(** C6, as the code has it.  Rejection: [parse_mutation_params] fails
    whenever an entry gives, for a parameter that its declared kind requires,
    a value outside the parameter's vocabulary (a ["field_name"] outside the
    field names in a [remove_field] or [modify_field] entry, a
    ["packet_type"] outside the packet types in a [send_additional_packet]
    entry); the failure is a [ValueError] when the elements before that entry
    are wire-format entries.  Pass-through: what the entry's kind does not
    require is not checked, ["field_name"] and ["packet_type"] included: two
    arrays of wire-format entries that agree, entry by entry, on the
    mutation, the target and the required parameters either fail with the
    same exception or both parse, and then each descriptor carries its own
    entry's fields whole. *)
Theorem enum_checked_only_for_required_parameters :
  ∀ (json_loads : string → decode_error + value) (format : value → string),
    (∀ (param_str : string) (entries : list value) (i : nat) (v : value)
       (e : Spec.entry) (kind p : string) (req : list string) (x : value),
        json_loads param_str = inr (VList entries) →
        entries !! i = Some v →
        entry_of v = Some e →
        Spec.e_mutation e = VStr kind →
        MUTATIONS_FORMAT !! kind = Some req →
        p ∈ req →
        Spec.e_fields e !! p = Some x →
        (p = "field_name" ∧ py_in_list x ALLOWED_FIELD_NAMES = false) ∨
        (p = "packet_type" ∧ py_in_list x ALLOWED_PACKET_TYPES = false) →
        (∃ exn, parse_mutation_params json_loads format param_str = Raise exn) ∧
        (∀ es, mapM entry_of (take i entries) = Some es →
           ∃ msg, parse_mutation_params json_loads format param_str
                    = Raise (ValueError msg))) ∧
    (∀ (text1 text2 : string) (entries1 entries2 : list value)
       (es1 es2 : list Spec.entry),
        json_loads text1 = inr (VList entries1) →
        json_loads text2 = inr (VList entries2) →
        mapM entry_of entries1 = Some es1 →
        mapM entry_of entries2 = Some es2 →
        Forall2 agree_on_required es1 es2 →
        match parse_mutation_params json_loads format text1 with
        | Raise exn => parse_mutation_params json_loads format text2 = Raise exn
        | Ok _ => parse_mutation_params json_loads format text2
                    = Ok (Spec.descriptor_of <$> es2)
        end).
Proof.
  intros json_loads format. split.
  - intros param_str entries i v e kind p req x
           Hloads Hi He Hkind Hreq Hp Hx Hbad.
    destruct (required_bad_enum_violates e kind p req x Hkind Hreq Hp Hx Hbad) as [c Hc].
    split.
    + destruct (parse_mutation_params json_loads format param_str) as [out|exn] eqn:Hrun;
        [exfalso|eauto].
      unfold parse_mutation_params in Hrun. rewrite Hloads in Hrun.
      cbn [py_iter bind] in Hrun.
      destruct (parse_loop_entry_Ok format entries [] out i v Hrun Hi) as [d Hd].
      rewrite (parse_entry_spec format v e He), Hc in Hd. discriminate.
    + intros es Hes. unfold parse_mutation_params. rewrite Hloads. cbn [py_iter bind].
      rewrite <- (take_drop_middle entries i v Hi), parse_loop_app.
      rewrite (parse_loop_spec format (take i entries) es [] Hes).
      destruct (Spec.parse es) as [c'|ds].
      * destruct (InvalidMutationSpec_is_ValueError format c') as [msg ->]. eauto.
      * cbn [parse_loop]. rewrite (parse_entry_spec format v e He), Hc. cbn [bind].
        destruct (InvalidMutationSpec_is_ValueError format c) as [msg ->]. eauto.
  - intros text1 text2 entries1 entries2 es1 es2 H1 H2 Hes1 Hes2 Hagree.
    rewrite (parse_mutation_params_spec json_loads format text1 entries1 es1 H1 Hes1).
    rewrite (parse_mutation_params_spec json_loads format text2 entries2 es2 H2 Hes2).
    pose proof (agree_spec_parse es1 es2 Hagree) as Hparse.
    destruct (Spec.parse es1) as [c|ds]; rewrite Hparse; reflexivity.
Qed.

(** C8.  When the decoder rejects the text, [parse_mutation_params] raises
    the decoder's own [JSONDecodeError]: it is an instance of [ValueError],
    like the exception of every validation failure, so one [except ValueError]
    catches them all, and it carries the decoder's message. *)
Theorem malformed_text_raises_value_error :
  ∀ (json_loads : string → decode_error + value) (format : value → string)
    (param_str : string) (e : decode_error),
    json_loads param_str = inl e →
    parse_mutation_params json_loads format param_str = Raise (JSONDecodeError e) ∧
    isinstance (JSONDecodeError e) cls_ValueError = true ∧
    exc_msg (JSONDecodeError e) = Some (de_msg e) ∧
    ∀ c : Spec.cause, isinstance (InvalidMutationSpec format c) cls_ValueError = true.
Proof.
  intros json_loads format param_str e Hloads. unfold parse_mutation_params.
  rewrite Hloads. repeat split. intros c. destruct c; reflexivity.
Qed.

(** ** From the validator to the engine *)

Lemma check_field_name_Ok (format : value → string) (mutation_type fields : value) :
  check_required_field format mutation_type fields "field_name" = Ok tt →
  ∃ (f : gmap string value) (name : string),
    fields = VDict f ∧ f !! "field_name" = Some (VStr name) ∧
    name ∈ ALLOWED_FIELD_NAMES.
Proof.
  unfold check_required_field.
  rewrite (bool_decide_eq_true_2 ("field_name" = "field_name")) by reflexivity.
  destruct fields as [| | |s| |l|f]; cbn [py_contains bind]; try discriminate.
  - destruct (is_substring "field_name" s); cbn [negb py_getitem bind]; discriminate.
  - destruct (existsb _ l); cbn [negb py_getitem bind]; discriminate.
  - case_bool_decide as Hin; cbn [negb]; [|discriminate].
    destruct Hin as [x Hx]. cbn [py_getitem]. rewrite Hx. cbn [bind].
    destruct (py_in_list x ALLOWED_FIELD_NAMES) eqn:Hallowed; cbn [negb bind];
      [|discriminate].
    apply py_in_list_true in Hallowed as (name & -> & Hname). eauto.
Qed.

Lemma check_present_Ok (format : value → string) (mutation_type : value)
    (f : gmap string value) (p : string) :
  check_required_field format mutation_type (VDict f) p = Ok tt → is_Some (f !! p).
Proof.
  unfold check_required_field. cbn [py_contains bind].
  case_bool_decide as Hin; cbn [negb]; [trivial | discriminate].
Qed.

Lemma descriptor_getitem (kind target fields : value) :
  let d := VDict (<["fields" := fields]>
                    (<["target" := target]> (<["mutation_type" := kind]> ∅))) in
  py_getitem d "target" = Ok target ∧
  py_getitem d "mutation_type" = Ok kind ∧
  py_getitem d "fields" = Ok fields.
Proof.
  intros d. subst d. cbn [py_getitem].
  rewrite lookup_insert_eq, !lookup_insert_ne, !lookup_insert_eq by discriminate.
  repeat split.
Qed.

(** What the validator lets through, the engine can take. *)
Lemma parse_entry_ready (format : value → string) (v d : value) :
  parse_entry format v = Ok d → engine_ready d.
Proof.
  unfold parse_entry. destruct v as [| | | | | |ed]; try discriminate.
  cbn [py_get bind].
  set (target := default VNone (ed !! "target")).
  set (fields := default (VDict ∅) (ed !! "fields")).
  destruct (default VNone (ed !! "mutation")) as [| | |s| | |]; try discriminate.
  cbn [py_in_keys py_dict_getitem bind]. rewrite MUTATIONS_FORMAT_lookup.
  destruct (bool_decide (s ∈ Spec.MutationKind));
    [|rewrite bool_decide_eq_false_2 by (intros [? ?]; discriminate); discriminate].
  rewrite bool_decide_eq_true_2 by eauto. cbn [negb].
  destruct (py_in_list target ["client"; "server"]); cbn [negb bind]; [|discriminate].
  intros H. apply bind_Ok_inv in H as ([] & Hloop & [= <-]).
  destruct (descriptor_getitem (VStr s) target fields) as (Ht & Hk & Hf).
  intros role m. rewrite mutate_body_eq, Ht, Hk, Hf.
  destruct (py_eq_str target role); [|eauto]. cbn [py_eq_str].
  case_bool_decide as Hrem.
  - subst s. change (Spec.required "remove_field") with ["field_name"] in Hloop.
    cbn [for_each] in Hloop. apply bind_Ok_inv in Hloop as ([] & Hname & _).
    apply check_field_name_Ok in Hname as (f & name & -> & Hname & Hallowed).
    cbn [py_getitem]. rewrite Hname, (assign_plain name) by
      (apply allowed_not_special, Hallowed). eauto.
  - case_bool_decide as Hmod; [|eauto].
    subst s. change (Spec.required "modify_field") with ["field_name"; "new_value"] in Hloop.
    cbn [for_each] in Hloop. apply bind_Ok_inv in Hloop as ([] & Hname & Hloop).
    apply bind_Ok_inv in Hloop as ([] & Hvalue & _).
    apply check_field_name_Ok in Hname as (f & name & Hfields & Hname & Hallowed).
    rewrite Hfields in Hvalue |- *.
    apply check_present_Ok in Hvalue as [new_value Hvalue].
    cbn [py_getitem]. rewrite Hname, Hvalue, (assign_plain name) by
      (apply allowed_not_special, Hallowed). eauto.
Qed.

##############################

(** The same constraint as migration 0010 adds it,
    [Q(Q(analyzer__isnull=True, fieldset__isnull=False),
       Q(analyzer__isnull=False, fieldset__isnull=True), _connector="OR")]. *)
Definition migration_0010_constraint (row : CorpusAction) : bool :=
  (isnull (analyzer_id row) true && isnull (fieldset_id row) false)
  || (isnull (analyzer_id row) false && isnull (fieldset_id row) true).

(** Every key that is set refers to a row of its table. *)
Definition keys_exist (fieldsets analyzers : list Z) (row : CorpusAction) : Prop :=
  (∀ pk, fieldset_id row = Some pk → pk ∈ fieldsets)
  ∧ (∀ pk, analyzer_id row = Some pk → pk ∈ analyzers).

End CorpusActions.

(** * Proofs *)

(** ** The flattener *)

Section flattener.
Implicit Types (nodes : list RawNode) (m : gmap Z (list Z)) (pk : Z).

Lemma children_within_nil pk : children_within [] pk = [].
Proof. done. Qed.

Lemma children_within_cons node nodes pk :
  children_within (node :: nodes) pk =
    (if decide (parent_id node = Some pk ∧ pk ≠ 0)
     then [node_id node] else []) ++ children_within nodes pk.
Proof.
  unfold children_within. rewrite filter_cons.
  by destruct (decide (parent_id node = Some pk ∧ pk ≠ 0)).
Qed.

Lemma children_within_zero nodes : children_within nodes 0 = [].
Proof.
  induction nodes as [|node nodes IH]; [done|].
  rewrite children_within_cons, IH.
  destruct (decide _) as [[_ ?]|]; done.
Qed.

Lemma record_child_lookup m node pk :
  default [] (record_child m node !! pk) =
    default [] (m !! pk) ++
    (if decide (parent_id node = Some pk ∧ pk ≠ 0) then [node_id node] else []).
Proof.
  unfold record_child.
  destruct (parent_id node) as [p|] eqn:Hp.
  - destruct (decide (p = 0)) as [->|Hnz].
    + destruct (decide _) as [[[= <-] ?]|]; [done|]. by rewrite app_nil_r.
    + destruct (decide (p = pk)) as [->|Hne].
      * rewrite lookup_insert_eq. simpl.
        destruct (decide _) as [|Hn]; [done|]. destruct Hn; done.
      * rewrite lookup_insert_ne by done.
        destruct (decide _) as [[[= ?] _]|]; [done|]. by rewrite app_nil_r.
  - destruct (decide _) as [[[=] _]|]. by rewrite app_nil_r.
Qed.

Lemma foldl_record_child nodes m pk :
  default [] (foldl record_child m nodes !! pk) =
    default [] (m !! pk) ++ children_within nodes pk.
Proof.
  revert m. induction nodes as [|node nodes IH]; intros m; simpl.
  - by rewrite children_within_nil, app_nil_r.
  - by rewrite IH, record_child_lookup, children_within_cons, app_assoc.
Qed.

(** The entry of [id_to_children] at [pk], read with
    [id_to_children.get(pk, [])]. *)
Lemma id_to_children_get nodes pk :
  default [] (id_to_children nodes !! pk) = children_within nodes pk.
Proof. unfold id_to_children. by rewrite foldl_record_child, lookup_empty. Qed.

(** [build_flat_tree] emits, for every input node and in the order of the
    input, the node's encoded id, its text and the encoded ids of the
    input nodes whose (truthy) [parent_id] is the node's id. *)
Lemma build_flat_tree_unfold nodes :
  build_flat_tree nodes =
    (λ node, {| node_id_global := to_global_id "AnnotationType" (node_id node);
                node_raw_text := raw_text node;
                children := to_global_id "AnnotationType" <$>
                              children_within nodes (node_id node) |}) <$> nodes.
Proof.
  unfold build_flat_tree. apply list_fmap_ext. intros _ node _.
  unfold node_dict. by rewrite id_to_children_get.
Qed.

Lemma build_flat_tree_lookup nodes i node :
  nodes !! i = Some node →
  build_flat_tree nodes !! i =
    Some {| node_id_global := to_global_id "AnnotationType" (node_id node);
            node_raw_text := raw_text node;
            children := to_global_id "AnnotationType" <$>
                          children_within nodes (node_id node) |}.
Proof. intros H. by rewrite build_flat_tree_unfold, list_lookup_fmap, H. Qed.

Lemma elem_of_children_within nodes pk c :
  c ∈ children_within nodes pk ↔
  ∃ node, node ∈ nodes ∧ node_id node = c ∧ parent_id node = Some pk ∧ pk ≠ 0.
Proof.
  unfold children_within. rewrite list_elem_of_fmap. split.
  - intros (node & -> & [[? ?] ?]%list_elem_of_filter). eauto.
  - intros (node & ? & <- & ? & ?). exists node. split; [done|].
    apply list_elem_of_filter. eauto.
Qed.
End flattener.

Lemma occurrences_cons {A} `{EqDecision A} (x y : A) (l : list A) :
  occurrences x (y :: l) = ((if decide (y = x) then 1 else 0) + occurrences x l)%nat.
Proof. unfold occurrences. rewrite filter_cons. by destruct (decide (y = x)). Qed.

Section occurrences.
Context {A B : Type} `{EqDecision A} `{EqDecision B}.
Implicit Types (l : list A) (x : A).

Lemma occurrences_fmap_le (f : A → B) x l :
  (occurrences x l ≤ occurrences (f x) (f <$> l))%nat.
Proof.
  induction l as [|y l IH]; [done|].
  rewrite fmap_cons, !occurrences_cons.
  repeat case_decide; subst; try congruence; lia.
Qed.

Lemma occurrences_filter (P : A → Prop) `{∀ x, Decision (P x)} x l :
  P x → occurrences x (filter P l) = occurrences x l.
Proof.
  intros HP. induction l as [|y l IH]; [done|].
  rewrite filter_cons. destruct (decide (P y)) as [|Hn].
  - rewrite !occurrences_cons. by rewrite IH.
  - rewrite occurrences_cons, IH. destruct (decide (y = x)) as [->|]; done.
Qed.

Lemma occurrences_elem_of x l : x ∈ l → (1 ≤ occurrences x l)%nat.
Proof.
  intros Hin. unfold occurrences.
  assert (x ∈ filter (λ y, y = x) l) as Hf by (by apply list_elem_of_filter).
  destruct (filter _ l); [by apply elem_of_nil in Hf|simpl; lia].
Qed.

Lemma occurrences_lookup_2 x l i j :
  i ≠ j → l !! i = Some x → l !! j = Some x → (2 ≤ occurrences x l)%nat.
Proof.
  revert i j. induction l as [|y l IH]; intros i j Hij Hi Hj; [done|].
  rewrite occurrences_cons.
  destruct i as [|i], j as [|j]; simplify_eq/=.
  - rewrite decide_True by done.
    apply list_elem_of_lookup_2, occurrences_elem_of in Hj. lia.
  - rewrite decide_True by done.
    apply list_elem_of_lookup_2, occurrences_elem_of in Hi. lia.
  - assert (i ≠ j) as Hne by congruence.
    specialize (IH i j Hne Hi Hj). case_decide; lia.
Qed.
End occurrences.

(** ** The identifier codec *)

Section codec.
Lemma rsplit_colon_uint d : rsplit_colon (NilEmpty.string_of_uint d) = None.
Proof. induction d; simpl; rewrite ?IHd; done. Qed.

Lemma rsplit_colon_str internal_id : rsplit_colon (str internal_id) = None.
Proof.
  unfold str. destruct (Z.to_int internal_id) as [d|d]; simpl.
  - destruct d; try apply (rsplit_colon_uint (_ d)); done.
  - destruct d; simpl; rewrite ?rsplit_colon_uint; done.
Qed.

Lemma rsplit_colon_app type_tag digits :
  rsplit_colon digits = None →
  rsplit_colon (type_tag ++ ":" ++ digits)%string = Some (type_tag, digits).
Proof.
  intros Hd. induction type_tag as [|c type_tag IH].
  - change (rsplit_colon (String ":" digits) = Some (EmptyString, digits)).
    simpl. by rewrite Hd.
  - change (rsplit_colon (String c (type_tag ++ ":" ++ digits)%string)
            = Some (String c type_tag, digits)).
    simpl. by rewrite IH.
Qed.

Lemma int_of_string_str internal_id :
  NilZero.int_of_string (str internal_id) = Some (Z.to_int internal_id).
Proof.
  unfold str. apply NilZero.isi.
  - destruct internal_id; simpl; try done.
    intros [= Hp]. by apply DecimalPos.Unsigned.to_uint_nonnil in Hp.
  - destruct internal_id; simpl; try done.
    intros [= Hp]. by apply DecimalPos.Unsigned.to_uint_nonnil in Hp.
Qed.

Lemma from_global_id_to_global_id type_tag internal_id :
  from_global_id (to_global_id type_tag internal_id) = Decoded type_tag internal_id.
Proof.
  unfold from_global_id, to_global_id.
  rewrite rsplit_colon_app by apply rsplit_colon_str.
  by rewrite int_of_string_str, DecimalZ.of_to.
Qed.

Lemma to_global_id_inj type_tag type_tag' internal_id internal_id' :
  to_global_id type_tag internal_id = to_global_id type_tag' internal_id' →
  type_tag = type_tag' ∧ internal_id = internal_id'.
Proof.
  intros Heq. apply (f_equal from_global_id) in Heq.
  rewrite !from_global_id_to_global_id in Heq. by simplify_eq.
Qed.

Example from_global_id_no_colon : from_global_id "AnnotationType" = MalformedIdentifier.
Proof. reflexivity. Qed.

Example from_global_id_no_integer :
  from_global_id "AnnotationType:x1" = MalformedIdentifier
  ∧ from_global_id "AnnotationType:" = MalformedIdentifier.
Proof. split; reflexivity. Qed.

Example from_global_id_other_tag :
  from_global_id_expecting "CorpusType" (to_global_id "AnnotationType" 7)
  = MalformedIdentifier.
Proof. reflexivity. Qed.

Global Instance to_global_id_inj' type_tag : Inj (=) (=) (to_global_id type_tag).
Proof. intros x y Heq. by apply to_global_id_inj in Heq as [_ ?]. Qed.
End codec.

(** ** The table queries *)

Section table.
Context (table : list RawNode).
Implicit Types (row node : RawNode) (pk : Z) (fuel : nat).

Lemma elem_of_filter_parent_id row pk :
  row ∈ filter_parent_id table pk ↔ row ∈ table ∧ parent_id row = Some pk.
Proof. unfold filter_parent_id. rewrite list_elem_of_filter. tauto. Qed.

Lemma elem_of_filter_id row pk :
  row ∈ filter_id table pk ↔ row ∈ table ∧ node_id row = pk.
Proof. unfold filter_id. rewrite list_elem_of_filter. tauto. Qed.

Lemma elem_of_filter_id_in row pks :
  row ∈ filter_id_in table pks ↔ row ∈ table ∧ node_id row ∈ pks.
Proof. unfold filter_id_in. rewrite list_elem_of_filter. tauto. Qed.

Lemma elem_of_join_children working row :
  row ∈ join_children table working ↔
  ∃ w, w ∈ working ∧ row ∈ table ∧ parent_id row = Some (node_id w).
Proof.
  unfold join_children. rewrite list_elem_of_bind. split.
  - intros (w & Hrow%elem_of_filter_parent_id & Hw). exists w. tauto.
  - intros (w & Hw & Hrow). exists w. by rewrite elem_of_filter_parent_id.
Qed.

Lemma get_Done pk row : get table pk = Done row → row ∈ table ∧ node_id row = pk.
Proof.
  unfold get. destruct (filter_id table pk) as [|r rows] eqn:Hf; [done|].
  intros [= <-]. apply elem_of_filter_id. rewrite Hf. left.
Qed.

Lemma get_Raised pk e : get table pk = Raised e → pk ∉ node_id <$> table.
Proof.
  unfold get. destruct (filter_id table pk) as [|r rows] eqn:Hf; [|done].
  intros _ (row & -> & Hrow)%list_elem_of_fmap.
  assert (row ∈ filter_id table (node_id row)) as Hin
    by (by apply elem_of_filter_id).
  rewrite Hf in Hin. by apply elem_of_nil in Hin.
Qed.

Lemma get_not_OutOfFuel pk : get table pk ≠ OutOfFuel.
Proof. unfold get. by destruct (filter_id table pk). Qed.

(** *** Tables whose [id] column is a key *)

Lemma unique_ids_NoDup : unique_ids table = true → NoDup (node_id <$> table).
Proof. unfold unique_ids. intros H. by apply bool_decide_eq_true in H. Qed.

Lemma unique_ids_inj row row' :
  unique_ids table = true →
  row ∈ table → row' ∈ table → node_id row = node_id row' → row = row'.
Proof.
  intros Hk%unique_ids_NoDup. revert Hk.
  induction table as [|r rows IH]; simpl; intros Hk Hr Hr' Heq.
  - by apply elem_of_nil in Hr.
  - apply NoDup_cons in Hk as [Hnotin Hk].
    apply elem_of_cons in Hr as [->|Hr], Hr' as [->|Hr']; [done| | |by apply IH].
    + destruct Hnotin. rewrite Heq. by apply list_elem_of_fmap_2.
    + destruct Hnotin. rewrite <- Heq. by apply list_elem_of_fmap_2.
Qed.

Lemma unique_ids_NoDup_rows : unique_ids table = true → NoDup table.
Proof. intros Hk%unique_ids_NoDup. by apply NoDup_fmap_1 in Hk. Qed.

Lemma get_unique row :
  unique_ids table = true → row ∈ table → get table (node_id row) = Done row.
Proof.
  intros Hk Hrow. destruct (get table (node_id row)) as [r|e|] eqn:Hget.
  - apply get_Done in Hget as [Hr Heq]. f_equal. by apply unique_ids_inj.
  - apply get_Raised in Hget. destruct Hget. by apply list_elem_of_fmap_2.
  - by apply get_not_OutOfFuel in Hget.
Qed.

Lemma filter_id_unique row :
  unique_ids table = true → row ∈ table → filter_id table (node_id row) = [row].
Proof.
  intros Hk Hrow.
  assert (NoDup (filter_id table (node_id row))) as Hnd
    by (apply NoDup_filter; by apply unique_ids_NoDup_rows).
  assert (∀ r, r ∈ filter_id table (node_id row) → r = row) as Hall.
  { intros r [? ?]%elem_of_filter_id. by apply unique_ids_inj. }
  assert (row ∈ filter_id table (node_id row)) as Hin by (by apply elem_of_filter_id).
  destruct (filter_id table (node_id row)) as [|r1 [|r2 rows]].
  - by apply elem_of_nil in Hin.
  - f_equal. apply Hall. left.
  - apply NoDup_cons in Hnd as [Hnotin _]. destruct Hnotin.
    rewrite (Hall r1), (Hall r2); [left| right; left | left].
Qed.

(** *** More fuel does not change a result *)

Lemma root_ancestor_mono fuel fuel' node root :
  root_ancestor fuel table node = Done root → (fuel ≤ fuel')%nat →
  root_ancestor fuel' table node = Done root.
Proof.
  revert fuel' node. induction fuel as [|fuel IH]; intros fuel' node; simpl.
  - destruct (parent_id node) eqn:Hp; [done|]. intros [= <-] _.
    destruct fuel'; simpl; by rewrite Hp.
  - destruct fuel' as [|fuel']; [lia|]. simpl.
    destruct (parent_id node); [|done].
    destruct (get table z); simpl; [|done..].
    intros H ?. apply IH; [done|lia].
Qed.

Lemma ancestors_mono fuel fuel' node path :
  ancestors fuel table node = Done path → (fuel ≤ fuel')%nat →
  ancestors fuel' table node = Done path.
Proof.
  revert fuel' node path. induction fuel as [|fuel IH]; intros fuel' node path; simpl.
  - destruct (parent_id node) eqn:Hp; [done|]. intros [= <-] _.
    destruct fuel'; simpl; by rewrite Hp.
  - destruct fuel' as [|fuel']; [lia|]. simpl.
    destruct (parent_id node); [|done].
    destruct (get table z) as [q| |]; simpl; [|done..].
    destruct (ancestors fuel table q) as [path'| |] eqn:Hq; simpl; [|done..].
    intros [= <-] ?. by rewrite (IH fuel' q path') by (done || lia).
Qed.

##############################

Task to carry out: Working through the records above, copy each line in which "left" is found.

The completed task:
  intros [= <-]. apply elem_of_filter_id. rewrite Hf. left.
  - f_equal. apply Hall. left.
    rewrite (Hall r1), (Hall r2); [left| right; left | left].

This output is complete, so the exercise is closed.